Task directions ▸
What lines of the data hold the string "white"? Pull each one out.

Task input ▸
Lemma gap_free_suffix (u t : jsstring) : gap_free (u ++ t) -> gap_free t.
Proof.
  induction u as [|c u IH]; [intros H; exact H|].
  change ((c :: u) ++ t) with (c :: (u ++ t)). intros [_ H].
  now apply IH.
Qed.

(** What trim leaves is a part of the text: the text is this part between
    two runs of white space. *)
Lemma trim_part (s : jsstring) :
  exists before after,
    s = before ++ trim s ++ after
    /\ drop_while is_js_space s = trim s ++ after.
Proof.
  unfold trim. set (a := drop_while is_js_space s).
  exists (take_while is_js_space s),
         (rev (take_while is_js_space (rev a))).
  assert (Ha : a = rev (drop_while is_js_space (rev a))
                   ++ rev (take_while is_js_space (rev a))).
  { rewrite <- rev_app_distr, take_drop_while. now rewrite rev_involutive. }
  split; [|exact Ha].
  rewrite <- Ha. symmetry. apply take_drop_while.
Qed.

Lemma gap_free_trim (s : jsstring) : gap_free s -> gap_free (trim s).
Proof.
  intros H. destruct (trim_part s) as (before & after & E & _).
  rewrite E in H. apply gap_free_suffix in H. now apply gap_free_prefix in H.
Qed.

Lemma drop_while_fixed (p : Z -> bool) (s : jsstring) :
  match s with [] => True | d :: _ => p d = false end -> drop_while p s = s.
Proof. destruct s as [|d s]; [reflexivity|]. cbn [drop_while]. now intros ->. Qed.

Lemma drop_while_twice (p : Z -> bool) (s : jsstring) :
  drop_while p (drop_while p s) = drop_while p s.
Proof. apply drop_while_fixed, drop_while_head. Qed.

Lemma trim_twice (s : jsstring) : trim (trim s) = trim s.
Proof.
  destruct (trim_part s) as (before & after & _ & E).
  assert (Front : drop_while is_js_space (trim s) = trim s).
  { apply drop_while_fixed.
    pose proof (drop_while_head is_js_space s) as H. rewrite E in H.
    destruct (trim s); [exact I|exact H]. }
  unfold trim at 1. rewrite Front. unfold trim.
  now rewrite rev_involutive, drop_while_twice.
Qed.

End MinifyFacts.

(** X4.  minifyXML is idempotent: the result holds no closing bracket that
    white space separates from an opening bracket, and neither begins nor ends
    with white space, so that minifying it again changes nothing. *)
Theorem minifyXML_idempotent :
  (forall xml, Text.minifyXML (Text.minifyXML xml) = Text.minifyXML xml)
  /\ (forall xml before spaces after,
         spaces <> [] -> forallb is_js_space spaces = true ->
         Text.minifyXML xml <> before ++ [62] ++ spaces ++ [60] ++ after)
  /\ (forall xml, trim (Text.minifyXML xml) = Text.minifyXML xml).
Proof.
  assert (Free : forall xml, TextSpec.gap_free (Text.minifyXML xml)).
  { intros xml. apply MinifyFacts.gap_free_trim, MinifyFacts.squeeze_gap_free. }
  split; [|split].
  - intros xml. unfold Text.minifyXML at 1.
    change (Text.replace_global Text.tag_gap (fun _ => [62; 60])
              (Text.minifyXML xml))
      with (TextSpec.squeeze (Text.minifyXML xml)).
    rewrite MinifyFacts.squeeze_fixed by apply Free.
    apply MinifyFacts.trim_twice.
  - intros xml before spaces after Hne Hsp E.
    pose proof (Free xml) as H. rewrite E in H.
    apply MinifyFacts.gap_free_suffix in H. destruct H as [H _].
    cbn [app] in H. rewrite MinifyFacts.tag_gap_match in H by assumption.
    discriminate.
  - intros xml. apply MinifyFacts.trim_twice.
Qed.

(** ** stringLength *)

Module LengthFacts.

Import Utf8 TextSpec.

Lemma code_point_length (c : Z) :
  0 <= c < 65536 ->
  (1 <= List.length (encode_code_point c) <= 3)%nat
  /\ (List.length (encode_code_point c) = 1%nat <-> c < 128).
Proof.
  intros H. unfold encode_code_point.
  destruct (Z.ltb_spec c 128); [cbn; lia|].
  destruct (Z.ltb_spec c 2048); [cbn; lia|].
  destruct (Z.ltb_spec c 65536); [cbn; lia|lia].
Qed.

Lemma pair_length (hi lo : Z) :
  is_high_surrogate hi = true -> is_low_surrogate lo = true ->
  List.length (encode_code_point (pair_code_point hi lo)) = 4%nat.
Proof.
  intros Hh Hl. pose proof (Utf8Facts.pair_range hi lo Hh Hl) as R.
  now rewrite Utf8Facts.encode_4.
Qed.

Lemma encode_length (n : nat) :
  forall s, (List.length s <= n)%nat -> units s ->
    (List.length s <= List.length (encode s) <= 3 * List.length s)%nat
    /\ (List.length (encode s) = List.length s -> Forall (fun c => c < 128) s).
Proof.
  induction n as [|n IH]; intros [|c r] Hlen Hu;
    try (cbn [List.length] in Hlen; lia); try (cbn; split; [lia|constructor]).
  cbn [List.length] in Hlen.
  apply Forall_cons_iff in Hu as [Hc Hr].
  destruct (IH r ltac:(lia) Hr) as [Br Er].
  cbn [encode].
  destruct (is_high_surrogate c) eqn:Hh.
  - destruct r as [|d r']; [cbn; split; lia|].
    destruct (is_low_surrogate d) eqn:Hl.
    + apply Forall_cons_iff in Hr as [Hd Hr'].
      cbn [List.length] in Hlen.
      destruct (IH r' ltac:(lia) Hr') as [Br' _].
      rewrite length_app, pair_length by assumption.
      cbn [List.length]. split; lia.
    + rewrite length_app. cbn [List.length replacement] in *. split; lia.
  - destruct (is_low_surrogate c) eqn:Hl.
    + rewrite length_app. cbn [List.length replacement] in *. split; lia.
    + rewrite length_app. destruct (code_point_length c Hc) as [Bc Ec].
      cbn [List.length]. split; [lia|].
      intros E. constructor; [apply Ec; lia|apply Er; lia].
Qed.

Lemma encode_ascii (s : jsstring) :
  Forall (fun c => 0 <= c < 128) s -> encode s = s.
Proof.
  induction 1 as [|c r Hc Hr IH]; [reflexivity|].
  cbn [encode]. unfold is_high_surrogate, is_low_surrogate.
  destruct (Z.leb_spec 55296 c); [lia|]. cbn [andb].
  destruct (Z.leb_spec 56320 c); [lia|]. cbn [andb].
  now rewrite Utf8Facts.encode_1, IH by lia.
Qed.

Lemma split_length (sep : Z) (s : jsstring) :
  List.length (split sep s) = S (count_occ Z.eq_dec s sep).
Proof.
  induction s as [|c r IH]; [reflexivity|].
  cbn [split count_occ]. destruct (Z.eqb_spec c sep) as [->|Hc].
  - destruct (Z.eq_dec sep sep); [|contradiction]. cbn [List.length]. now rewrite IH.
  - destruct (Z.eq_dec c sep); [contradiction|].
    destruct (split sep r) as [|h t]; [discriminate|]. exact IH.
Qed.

...

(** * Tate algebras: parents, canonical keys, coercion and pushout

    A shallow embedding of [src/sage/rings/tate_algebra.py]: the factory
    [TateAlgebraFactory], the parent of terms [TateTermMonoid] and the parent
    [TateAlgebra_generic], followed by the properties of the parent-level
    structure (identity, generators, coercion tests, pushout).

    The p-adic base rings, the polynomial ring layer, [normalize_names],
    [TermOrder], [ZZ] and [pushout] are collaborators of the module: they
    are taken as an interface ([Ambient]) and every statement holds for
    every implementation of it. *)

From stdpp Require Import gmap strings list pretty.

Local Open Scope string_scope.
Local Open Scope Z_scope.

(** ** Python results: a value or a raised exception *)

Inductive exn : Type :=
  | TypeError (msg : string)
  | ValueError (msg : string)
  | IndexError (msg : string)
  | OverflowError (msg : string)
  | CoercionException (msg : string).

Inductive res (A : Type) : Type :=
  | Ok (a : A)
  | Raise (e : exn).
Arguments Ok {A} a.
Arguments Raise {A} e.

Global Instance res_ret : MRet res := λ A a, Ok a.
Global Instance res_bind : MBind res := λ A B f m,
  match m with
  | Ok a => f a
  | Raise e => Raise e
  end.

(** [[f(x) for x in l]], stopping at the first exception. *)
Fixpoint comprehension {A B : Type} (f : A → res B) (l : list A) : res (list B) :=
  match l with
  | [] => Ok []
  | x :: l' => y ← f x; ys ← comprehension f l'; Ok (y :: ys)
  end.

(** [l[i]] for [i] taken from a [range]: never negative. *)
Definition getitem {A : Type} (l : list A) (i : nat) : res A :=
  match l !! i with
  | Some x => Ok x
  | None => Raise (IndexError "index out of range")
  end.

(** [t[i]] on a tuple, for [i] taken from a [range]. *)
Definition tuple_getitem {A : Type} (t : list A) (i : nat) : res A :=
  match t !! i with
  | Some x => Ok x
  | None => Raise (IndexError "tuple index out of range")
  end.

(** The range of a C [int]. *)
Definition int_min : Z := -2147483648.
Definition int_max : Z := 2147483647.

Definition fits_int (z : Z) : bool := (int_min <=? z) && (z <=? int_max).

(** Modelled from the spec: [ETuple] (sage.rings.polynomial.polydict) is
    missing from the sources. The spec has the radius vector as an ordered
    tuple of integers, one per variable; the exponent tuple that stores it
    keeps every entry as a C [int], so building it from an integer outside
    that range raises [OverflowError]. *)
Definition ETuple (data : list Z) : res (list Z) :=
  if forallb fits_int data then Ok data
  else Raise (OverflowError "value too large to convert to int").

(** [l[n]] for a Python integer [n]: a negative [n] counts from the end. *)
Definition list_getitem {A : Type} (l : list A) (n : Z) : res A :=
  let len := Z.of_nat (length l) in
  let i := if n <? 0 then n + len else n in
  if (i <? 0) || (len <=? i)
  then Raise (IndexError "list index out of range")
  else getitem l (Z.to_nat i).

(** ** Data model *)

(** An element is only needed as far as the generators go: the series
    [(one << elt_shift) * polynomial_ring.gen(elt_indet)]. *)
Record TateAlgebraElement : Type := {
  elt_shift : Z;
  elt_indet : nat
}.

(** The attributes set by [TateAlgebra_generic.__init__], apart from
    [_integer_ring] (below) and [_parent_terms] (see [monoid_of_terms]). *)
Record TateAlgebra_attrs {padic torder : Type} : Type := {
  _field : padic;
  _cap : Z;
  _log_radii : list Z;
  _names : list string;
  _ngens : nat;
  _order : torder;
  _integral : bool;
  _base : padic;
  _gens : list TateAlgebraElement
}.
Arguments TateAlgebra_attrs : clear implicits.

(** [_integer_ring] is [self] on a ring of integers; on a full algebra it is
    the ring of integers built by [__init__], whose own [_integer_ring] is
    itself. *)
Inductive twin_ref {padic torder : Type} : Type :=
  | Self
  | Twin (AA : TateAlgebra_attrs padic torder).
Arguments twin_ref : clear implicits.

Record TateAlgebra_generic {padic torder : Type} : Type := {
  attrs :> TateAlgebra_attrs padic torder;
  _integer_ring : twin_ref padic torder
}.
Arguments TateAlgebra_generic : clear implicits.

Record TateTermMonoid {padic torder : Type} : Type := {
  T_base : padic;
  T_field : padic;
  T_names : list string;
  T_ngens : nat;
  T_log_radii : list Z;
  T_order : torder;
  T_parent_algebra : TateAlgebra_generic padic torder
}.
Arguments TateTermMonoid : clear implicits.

Expected output ▸
    two runs of white space. *)
    white space separates from an opening bracket, and neither begins nor ends
    with white space, so that minifying it again changes nothing. *)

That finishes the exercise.